If you love solving puzzles like Rubik’s Cube you may be enthralled by Doug Diaczuk’s latest novel Just Like A Real Person. The two alternating narratives are recollections and observations clouded by substance abuse, trauma, brain injury, and possibly deception. Only after I reread it did my anxiety and confusion subside enough to discern the underlying messages and appreciate the depths of the story. You need to consider the narrators’ points of view vis-a-vis the others before solid patterns can emerge.
The main character is a junkie and unlicensed serial car-crasher in partnership with Trevor, a tow truck operator. Targeting cars entering and leaving the city, considered to be more likely to contain worldly possessions, he deliberately crashes into them head-on or from behind. The mangled vehicles are then looted and taken to the impound lot. After multiple car crashes and death-defying injuries, the protagonist one night fatefully encounters Lola. She’s wearing a memorable yellow sundress, fleeing her own demons, and looking to crash her stolen car. This chance meeting sets in motion a series of further unfortunate encounters with other characters and tragic consequences.

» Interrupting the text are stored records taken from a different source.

(* ===== verification/Scenario.v ===== *)
(** * Scenario: the [__main__] block and the grid of the test

    [main] is the script at the end of subsampling.py (lines 183-212): a
    striding module of factor 4 ([model]) applied to a batch of shape
    (4, 1600, 80) ([spect]) with the lengths 1600, 324, 1 and 666 given as
    a float tensor ([spect_length_mask]).  [main_stacking] runs the
    [StackingSubsampling] model the script keeps in a comment on the same
    input.
    [script] is the script with its two calls of [print]: a [run] holds the
    lines printed, in order, and the value or the exception the script ends
    with, so that what is printed before an exception is part of the
    result.  A printed line is the pair of the shape and the tensor given
    to [print] ([Printed]); the text PyTorch formats them to is not
    modelled.  [main_script] is the script as written, [script_cases] the
    order of its effects for any module.
    [test_subsampling], [test_subsampling_factor] and the other lists are
    the parameters of the test in test_conformer_encoder_nemo.py, whose
    encoder class is not among the sources: the theorems run the
    subsampling layer alone on the test's input for every strategy and
    factor of the grid, with the width [d_model] in the place of the
    placeholders -1 the test passes for the output width and the channel
    count, which the layer itself rejects. *)

From Stdlib Require Import ZArith QArith Lia SpecFloat.
From stdpp Require Import base tactics numbers list strings.
From S2P Require Import Prelude.
From S2P Require Import Floats.
From S2P Require Import CalcLength.
From S2P Require Import Torch.
From S2P Require Import ConvSub.
From S2P Require Import Stacking.
From S2P Require Import StackingFloat.
From S2P Require Import Float32.
From S2P Require Import Float32Div.

#[local] Open Scope Z_scope.

(** ** The script *)

Definition B : Z := 4.
Definition T : Z := 1600.
Definition D_feats : Z := 80.

Section main.
Context `{FloatOps F}.

(** [model = ConvSubsampling(subsampling="striding", ...)] *)
Definition model : result ConvSubsampling :=
  ConvSubsampling_init (F:=F) "striding" 4 80 320 256 ReLU.

(** [spect = torch.randn(B, T, D_feats)], by its shape. *)
Definition spect : shape := [B; T; D_feats].

(** [spect_length_mask = torch.Tensor([1600, 324, 1, 666])]: a tensor of
    dtype float. *)
Definition spect_length_mask : tensor1 F :=
  FloatT (f_of_Z <$> [1600; 324; 1; 666]).

Definition main : result (shape * list Z) :=
  model ← model;
  ConvSubsampling_forward model spect spect_length_mask.

End main.

(** ** The output of the script *)

(** What one call of [print] in the script writes: a shape and a tensor of
    lengths, with its dtype. *)
Inductive printed (F : Type) : Type :=
  Printed (s : shape) (lengths : tensor1 F).
Arguments Printed {F} _ _.

(** A run of a script: the lines it printed, in order, and the value it
    ends with or the exception that stops it.  What was printed before an
    exception stays printed. *)
Record run (F A : Type) : Type := Run {
  output : list (printed F);
  outcome : result A
}.
Arguments Run {F A} _ _.
Arguments output {F A} _.
Arguments outcome {F A} _.

#[export] Instance run_ret {F} : MRet (run F) := λ A a, Run [] (Ok a).
#[export] Instance run_bind {F} : MBind (run F) := λ A B f m,
  match outcome m with
  | Ok a => Run (output m ++ output (f a)) (outcome (f a))
  | Err e => Run (output m) (Err e)
  end.

(** A computation that prints nothing, and [print]. *)
Definition quiet {F A} (m : result A) : run F A := Run [] m.
Definition print {F} (s : shape) (lengths : tensor1 F) : run F unit :=
  Run [Printed s lengths] (Ok ()).

Section script.
Context `{FloatOps F} {M : Type}.

(** The statements of the script in their order (lines 188-211), for the
    module the expression [build] constructs and its method [forward]: the
    module is built, the input is printed, [forward] is called, its result
    is printed. *)
Definition script (build : result M)
    (forward : M → shape → tensor1 F → result (shape * tensor1 F)) :
    run F unit :=
  model ← quiet build;
  _ ← print spect spect_length_mask;
  '(subsampling_output, subsampling_length_mask) ←
    quiet (forward model spect spect_length_mask);
  print subsampling_output subsampling_length_mask.

End script.

(** The script as it is: the convolutional module, whose lengths are a
    tensor of integers. *)
Definition main_script `{FloatOps F} : run F unit :=
  script model (λ model x lengths,
    '(x, lengths) ← ConvSubsampling_forward model x lengths;
    Ok (x, IntT lengths)).

(** The script with the model it keeps in a comment (line 197). *)
Definition main_script_stacking `{FloatOps F} `{FloorDivOps F} : run F unit :=
  script (StackingSubsampling_init 4 D_feats 256) StackingSubsampling_forward_t.

(** ** The parameters of the test *)

Definition test_input_size : list Z := [80].
Definition test_n_layers : list Z := [1; 2].
Definition test_d_model : list Z := [256].
Definition test_feat_out : list Z := [-1].
Definition test_subsampling : list string := ["striding"; "vggnet"].
Definition test_subsampling_factor : list Z := [4; 8].
Definition test_subsampling_conv_channels : list Z := [-1].
Definition test_ff_expansion_factor : list Z := [4].
Definition test_self_attention_model : list string := ["rel_pos"].
Definition test_n_heads : list Z := [4].
Definition test_att_context_size : list (list Z) := [[-1; -1]; [5; 0]].
Definition test_conv_kernel_size : list Z := [31; 7].
Definition test_conv_norm_type : list string := ["batch_norm"; "layer_norm"].

(** The number of cases pytest generates: one for each combination of the
    parameters. *)
Definition test_cases : nat :=
  length test_input_size * length test_n_layers * length test_d_model
  * length test_feat_out * length test_subsampling
  * length test_subsampling_factor * length test_subsampling_conv_channels
  * length test_ff_expansion_factor * length test_self_attention_model
  * length test_n_heads * length test_att_context_size
  * length test_conv_kernel_size * length test_conv_norm_type.

(** The input the test feeds: a batch of 2 sequences of 1600 frames of 80
    features, with an integer tensor of lengths. *)
Definition test_audio_signal : shape := [2; 1600; 80].
Definition test_x_lens : list Z := [1400; 1600].

(** The subsampling layer on the test's input, for one point of the grid. *)
Definition test_subsampling_forward `{FloatOps F}
    (subsampling : string) (subsampling_factor input_size d_model : Z) :
    result (shape * list Z) :=
  model ← ConvSubsampling_init (F:=F) subsampling subsampling_factor
             input_size d_model d_model ReLU;
  ConvSubsampling_forward model test_audio_signal (IntT test_x_lens).

(** ** Theorems *)

(** The call of [forward] in the script returns, in binary32 and in exact
    arithmetic, the shape (4, 400, 320) and the lengths 400, 81, 1 and
    167. *)
Example main_result :
  main (F:=spec_float) = Ok ([4; 400; 320], [400; 81; 1; 167])
  ∧ main (F:=Q) = Ok ([4; 400; 320], [400; 81; 1; 167]).
Proof. split; vm_compute; reflexivity. Qed.

(** Runs form a monad: the output of a sequence is the output of its parts
    in their order. *)
Lemma run_ret_bind {F A B} (a : A) (f : A → run F B) : mret a ≫= f = f a.
Proof. unfold mbind, run_bind, mret, run_ret. simpl. by destruct (f a). Qed.

Lemma run_bind_ret {F A} (m : run F A) : m ≫= mret = m.
Proof.
  destruct m as [out [a|e]]; unfold mbind, run_bind; simpl; [|done].
  by rewrite app_nil_r.
Qed.

Lemma run_bind_assoc {F A B C} (m : run F A) (f : A → run F B)
    (g : B → run F C) :
  (m ≫= f) ≫= g = m ≫= (λ a, f a ≫= g).
Proof.
  destruct m as [out [a|e]]; unfold mbind, run_bind; simpl; [|done].
  destruct (f a) as [out' [b|e]]; simpl; [|done]. by rewrite app_assoc.
Qed.

(** The order of the effects of the script, for any module: nothing is
    printed when the constructor raises; the input is printed before
    [forward] is called, so it is the whole output when [forward] raises;
    otherwise the input and then the result are printed. *)
Theorem script_cases `{FloatOps F} {M : Type} (build : result M) forward :
  script build forward =
    match build with
    | Err e => Run [] (Err e)
    | Ok model =>
        match forward model spect spect_length_mask with
        | Err e => Run [Printed spect spect_length_mask] (Err e)
        | Ok (x, lengths) =>
            Run [Printed spect spect_length_mask; Printed x lengths] (Ok ())
        end
    end.
Proof.
  unfold script. destruct build as [model|e]; [|done].
  unfold quiet, print, mbind, run_bind. simpl.
  by destruct (forward model _ _) as [[x lengths]|e].
Qed.


(** With the model of the comment the second line holds the shape
    (4, 401, 256) and the lengths 401, 82, 1 and 167 as floats. *)
Example main_script_stacking_prints :
  main_script_stacking (F:=spec_float)
  = Run [Printed [4; 1600; 80] (FloatT (b32_of_Z <$> [1600; 324; 1; 666]));
         Printed [4; 401; 256] (FloatT (b32_of_Z <$> [401; 82; 1; 167]))]
      (Ok ()).
Proof. vm_compute; reflexivity. Qed.

(** The script on a module built for 40 features, which [forward] rejects
    in its projection: the first line is printed, then the exception is
    raised. *)
Example script_prints_before_raising :
  script (F:=spec_float)
    (ConvSubsampling_init (F:=spec_float) "striding" 4 40 320 256 ReLU)
    (λ model x lengths,
       '(x, lengths) ← ConvSubsampling_forward model x lengths;
       Ok (x, IntT lengths))
  = Run [Printed [4; 1600; 80] (FloatT (b32_of_Z <$> [1600; 324; 1; 666]))]
      (Err (RuntimeError "mat1 and mat2 shapes cannot be multiplied")).
Proof. vm_compute; reflexivity. Qed.

(** The model the script keeps in a comment,
    [StackingSubsampling(subsampling_factor=4, feat_in=D_feats,
    feat_out=256)], on the same input: 401 frames of 256 features, and the
    lengths 401, 82, 1 and 167 as floats, in binary32 and in exact
    arithmetic. *)
Example main_stacking :
  (model ← StackingSubsampling_init 4 D_feats 256;
   StackingSubsampling_forward_t (F:=spec_float) model spect spect_length_mask)
  = Ok ([4; 401; 256], FloatT (b32_of_Z <$> [401; 82; 1; 167]))
  ∧ (model ← StackingSubsampling_init 4 D_feats 256;
     StackingSubsampling_forward_t (F:=Q) model spect spect_length_mask)
    = Ok ([4; 401; 256], FloatT (inject_Z <$> [401; 82; 1; 167])).
Proof. split; vm_compute; reflexivity. Qed.

(** Every point of the test's grid (strategy "striding" or "vggnet", factor
    4 or 8, 80 input features, width 256) builds a module that maps the
    test's batch of 1600 frames to 1600 / factor frames and its lengths
    1400 and 1600 to their quotients by the factor, in binary32. *)
Example test_grid_forward :
  Forall (λ s, Forall (λ f, Forall (λ i, Forall (λ d,
    test_subsampling_forward (F:=spec_float) s f i d
    = Ok ([2; 1600 / f; d], [1400 / f; 1600 / f]))
    test_d_model) test_input_size) test_subsampling_factor) test_subsampling.
Proof. repeat constructor. Qed.

(** The test passes -1 for [feat_out] and [subsampling_conv_channels]: the
    encoder must replace them before it builds the layer, since
    [ConvSubsampling] called with the values of the test raises the
    allocation error for every strategy and factor of the grid, and
    [StackingSubsampling] does for the negative output width.  The test
    has 64 cases, which reach the subsampling layer in 4 configurations. *)
Example test_placeholders_rejected :
  Forall (λ s, Forall (λ f, Forall (λ i, Forall (λ o, Forall (λ c,
    ConvSubsampling_init (F:=spec_float) s f i o c ReLU = Err alloc_error
    ∧ StackingSubsampling_init f i o = Err alloc_error)
    test_subsampling_conv_channels) test_feat_out) test_input_size)
    test_subsampling_factor) test_subsampling
  ∧ test_cases = 64%nat
  ∧ length (test_subsampling ≫= λ s, test_subsampling_factor ≫= λ f,
            test_input_size ≫= λ i, test_d_model ≫= λ d, [(s, f, i, d)])
    = 4%nat.
Proof. split; [repeat constructor|done]. Qed.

The story is convoluted and requires patience to decipher. Some of the narrative is an unpunctuated lengthy stream of consciousness followed by more lucid punctuated recaps. The damaged characters use self-destructive behaviour to numb themselves from reality and avoid the responsibility of being “real people”. The rescuers and caregivers of the maimed and dying think of their wards as nonpersons to numb themselves enough to do their jobs. The fine lines between life and death, mental health and madness, hope and despair are a constant threat. The characters tempt fate and by facing death begin to feel alive.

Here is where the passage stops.